7. I tre capolavori di Kant sono:
• Critica della ragion pura
• Critica della ragion pratica
• Critica del giudizio
Tuttavia prima descrivere queste opere è giusto
precisare che il kantismo si distingue dall’empirismo
non solo perché rifiuta gli esiti scettici di quest’ultimo,
ma anche perché spinge più a fondo l’analisi critica,
seguendo, cioè, un metodo di filosofare che, più
che soffermarsi sulla descrizione dei
meccanicismi conoscitivi, etici, ecc. si sforza di
fissarne le condizioni possibilitanti e i limiti di
validità.
8. LA CRITICA DELLA RAGION PURA
La critica della ragion pura è
sostanzialmente un’analisi critica dei
fondamenti del sapere.
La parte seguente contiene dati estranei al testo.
(* ===== verification/Prelude.v ===== *)
(** * KVRaft: a replicated key-value store

    The program is a key-value database (an LSM tree) and a Raft node that
    replicates it. A request comes in through one of two services, one for
    lines of JSON and one for gRPC; both put it into the queue of the runtime,
    which runs one Raft node: it takes a message of a peer, a request or a tick
    at a time, lets the node handle it and sends what the node has put into its
    outbox. A write becomes an entry of the Raft log, is copied to the other
    nodes and, once a majority has it, is applied to the database of each node,
    which appends it to a write-ahead log, keeps it in a memtable, flushes the
    memtable to sorted tables and merges those. Reads are answered from the
    local database. A simulator runs several nodes with an artificial clock and
    network and injects faults.

    ** Files

    The definitions have the names of the source where they can; a handler is
    one definition, a loop inside of it one more. [src/lsm], [src/database],
    [src/raft] and [src/runtime] stand for the directories under [src/src].

    - [Prelude] (this file), [Wp]: the results of Rust code, programs on a
      state ([M]), their updates, tactics and hints; total correctness of
      programs.
    - [Bytes], [Float]: bytes, integers of a fixed width, UTF-8, decimal text;
      [f64] as bit patterns.
    - [LogRecord], [Logger]: [lsm/wal/log_record.rs], [lsm/wal/logger.rs].
      [Logger] is a record of the bytes of the file and the number of records.
    - [Format], [Bloom], [Index], [SSTable]: [lsm/sstable/*.rs]. A directory is
      a map from file names to contents. [SSTableSpec] describes what is in the
      files and relates every writer and reader to it.
    - [Heap], [Merge]: [BinaryHeap] and the k-way merge of
      [database/compact.rs]; [MergeSpec] is its specification.
    - [Database]: [database/{mod,flush,compact,recovery}.rs]. [DatabaseSpec]
      is the invariant of a database and what every operation does to it;
      [DatabaseRefine] states it as a refinement of a finite map, with
      restarts and crashes.
    - [Concurrent]: the same operations under several threads, as steps between
      taking and releasing the locks, and every interleaving of them.
      [ConcurrentInv] is the invariant with what a step guarantees to the other
      threads, [ConcurrentStep] that every step keeps it, [ConcurrentSpec] what
      threads can count on, and schedules on which something goes wrong;
      [ConcurrentCrash] what is left when the program is stopped among them.
    - [RaftTypes], [LogStore], [RaftNode]: the data of Raft, the two files of a
      node, and every handler of a node ([raft/{message,request,node,election,
      replication,log_store}.rs]). The database of a node is an instance of the
      class [KvStore].
    - [Protocol]: an abstract protocol with history variables, its invariant
      and the safety properties. [RaftSim]: every handler of [RaftNode] is a
      sequence of its steps. [NodeSpec]: what single handlers decide. [Persist]:
      the metadata file is up to date at the end of every turn.
    - [Runtime]: one turn of the loop of [runtime/runtime.rs]. [Cluster]: nodes
      that run turns over a network which may lose, repeat, delay and reorder
      messages. [RaftSafety]: what follows for the real nodes.
      [ReplicatedStore]: the nodes with [Database] as their [KvStore].
    - [Network]: [raft/network.rs], the frames on the bytes of a connection and
      the table of connections. [Tcp]: several nodes with the tasks that
      [start_with_api] spawns (the runtime, the listener, the reconnection
      loop, a writer and a reader for each end of a connection) and the
      connections between them, as steps in any order. [TcpSpec]: its invariant,
      and that these nodes are those of [Cluster]; [TcpStore]: with [Database]
      under them.
    - [Service]: [runtime/service.rs], [runtime/grpc_service.rs].
    - [Fault], [Simulator]: [runtime/fault.rs], [runtime/simulator.rs].
      [SimulatorSpec], [SimulatorSafe] and [ChaosSafe] are their properties.
    - [TestCluster]: [testing/cluster.rs], the cluster of the integration
      tests. [MapStore] is the interface through which a client may take a
      database for a finite map, with [Database] and [Journal] as instances.
      [Progress] says what each handler does when nothing goes wrong, [Rounds]
      puts the handlers together to elections, commands and heartbeats,
      [Healthy] runs them in the simulator; [Liveness] and [TestClusterSpec]
      are the results.
    - [Text]: the functions on strings that the programs use. [NodeMain]:
      [bin/node.rs], from the arguments to the node, and [cluster_init.sh].
      [Client]: [bin/client.rs], the prompt, the requests and the connection;
      [ClientSpec] is about a session of it, [ClientNode] about the client and
      a node together. [Bench], [BenchSpec]: [bin/bench.rs], the workloads, their
      statistics and the tables, and that all of it runs to the end.
    - [Journal]: a database that is the list of its commands, for examples.

    ** How the code is modelled

    A function with [&mut self] is a program [M S A]: a function of the state
    to a result and a new state. [io::Result] is [res]; a panic is a result
    too, so that "does not panic" is a statement. Strings are their bytes,
    [u64] and [usize] are [Z] or [nat] with the wrapping or the check of the
    source written out where one can matter, an [f64] is its bit pattern, time
    is in milliseconds. A [HashMap] whose order shows is iterated in an order
    that the model fixes; theorems about it do not depend on the order. Tasks
    that share a lock are sequences of the operations that hold it. In
    [Database] an operation is one program; [Concurrent] cuts it at its locks.

    A TCP connection is two pipes of bytes: what is written is read in its order,
    and when a direction breaks any number of the last bytes is lost. A task
    that waits for bytes, for a message or for a connection has no step until
    it can go on; other programs may connect and write anything but messages of nodes: what
    [bincode] reads in it is from a client. In [Tcp] a turn of the runtime is one
    step, and so is one message written or read.

    A [BinaryHeap] is the list of its elements, from which [pop] removes a
    greatest one; a [BufWriter] is its flushed effect.

    The parameters are code outside of the repository: [bincode] ([Bincode],
    [MessageBincode]), [serde_json] ([Json]), the hash function of
    [xxhash_rust] ([Xxh3]), the text and the arithmetic of [f64] ([F64Text]
    and the other classes of [Float]), the random timeouts ([RandomMillis]),
    the derived [Debug] of a payload ([DebugPayload]), and whether a dialed
    address answers. What is assumed of them is in the classes named [...Laws]
    (decoding gives back what was encoded; [BenchSpec.PercentLaws]: [f64] computes
    the indices of the percentiles exactly), in [Bloom.BloomDims] (the filter of
    a table has a size that fits its file) and in the hypotheses of the theorems
    that name it; [RaftSim.KvPure] is what a client assumes of a database:
    that reading does not change it.

    ** What is shown

    - Storage. Every file format is read back as it was written, and torn files
      are described exactly ([LogRecord], [Logger], [Bloom], [Index],
      [SSTableSpec], [LogStore]); the merge leaves the newest version of every
      key ([MergeSpec.merge_newest_wins]); the database is a map through
      flushes, compactions, restarts and crashes ([DatabaseRefine]).
    - Threads. One thread alone does what [Database] says
      ([ConcurrentSpec.alone_is_sequential]); together they see one map, with
      every call at one moment between its call and its return
      ([database_linearizable]); every call ends ([calls_terminate]); a thread
      reads what it wrote ([own_write_is_read]). A restart keeps none of this:
      the log and the memtable are locked one after the other, and ids of
      tables are not in the order of their publication
      ([ConcurrentSpec.Example]); but if the program is stopped between two
      sections, every table file is complete, the directory opens again, and
      nothing is read that was not written ([ConcurrentCrash]). The runtime calls its database from one task
      only, so that its nodes are on the safe side.
    - Consensus. [Protocol.reachable_inv] is the invariant of the protocol;
      [RaftSim] carries it over to the handlers; [RaftSafety] states election
      safety, log matching, leader completeness and state machine safety.
      [Persist] and [RaftSafety.vote_survives_crash] are about a crash between
      two turns, [RaftSafety.restart_shifts_log] and
      [removed_entry_stays_in_file] about what the file of the log then gives.
    - The whole: [TcpStore.store_over_tcp], on [ReplicatedStore.replicated_map]:
      the nodes with their databases, tasks and connections are one map. A turn
      of a node can only fail with its database ([RaftSim.store_panics]), and the
      [Database] of a node does not fail while it has room
      ([ReplicatedStore.turn_total]). A read is answered from what the node has
      applied itself ([ReplicatedStore.reads_are_local]).
    - The network: what arrives, and the table of connections ([Network]);
      whatever the tasks do and wherever connections break, a node finds in its
      queue only what was sent to it ([TcpSpec.tcp_refines_network]), so that
      the theorems on [Cluster] hold for nodes over TCP; a silent connection
      keeps a node from accepting any other
      ([TcpSpec.silent_connection_blocks_listener]).
    - The services: one answer for each line, up to one whose answer stays
      outstanding (a write whose majority is gone) or that is not text, on a
      connection that may have a capacity after which it breaks; what reaches
      the runtime ([Service]).
    - The simulator: what its safety check looks for, exactly
      ([SimulatorSpec.check_invariants_exact]); faults never break the check,
      and the chaos test never reports a violation ([SimulatorSafe],
      [ChaosSafe]), for commands without a float that is not a number.
    - Progress: without faults an election elects its candidate, every command
      given to the leader is committed and applied everywhere ([Liveness]), and
      the integration test passes for any size and workload
      ([TestClusterSpec]).
    - The programs: the start script starts a system over TCP for which the
      safety theorems hold ([NodeMain.script_starts_cluster]); the client and a node
      read each other's frames, and what the client shows belongs to the
      responses that have arrived ([ClientSpec.client_session]); the client on
      a node without peers is a map ([ClientNode.client_on_node]); the
      benchmark program runs to its end and prints the throughput and the
      percentiles of what it has measured ([BenchSpec.benchmark_completes]).
    - Where the code does not do what it means to, a theorem says so, in general
      ([DatabaseRefine.torn_flush_blocks_restart] for every unfinished table
      file, [RaftSafety.restart_shifts_log], [TcpSpec.silent_connection_blocks_listener])
      or on a concrete run ([ConcurrentSpec.Example], [ClientNode.Late] and
      others).

    ** Fuel and bounds

    The loops that the code runs until the end of its input have as fuel the
    number of bytes or items of that input, plus one: each round takes at least
    one. The theorems about them are about the function with its fuel, so that
    it is enough is a part of what is proved. [run_until_idle] has the limit
    of 10000 steps of the source; the theorems of [Liveness] are about clusters
    whose longest round of messages stays below it, 4(n - 1) for n nodes, and
    whose events can be numbered in 64 bits. Terms stay below 2^64: the theorems on
    clusters have a bound on the terms that are left, which a turn lowers by
    one at most. Lengths of keys, values and files below 2^32 or 2^64 are
    hypotheses where the code casts.

    ** What is not modelled

    - The sockets of the operating system, beyond what is said above, and the
      listeners of [runtime/service.rs] and [runtime/grpc_service.rs]; what
      they run for each connection or call is modelled. Binding the ports of
      the listeners is not: [NodeMain.start_node] is about a start at which the
      three ports of the node are free. The task of
      [handle_peer_changes] is no step of [Tcp]: nothing ever sends to it
      (its handler is in [Network]).
    - Changes of the membership as a protocol: the handlers have them and are
      modelled with them, but the theorems on clusters are about a fixed set of
      nodes ([static]). The code has no joint consensus, and the findings name
      cases in which a change goes wrong.
    - Crashes within a step of [Concurrent], which writes its table file whole (a
      file that is cut short is the subject of
      [DatabaseRefine.torn_flush_blocks_restart]), and a lock that a
      panicking thread has poisoned (no thread panics there). The flush lock and
      the write lock of the memtable are one lock in it: the second is taken
      right after the first, and both are held to the end.
    - Failures of the disk other than a crash: a failed write of the Raft log
      is only printed by the source, and [RaftNode.new_in_dir] is about files
      that can be opened. [Cluster.net_restart] is the restart of the simulator,
      which keeps the log in memory.
    - The text that [bin/node.rs] and [bin/client.rs] print: it is a value of a
      type, or left out. The times and the memory that [bin/bench.rs] measures
      are parameters. *)

From stdpp Require Export base gmap sets list strings sorting.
E poiché a quei
tempi di Kant l’universo del sapere si
articolava in scienza e metafisica, il suo
capolavoro prende la forma di un’indagine
valutativa circa queste due attività
conoscitive e circa lo statuto di scientificità
di questi due campi del sapere.
9. La ricerca di Kant prende la forma concreta di uno
studio teso a stabilire, da un lato,
come siano possibili la matematica e la
fisica in quanto scienze,
e dall’altro come sia possibile la metafisica in
quanto disposizione naturale e in quanto scienza.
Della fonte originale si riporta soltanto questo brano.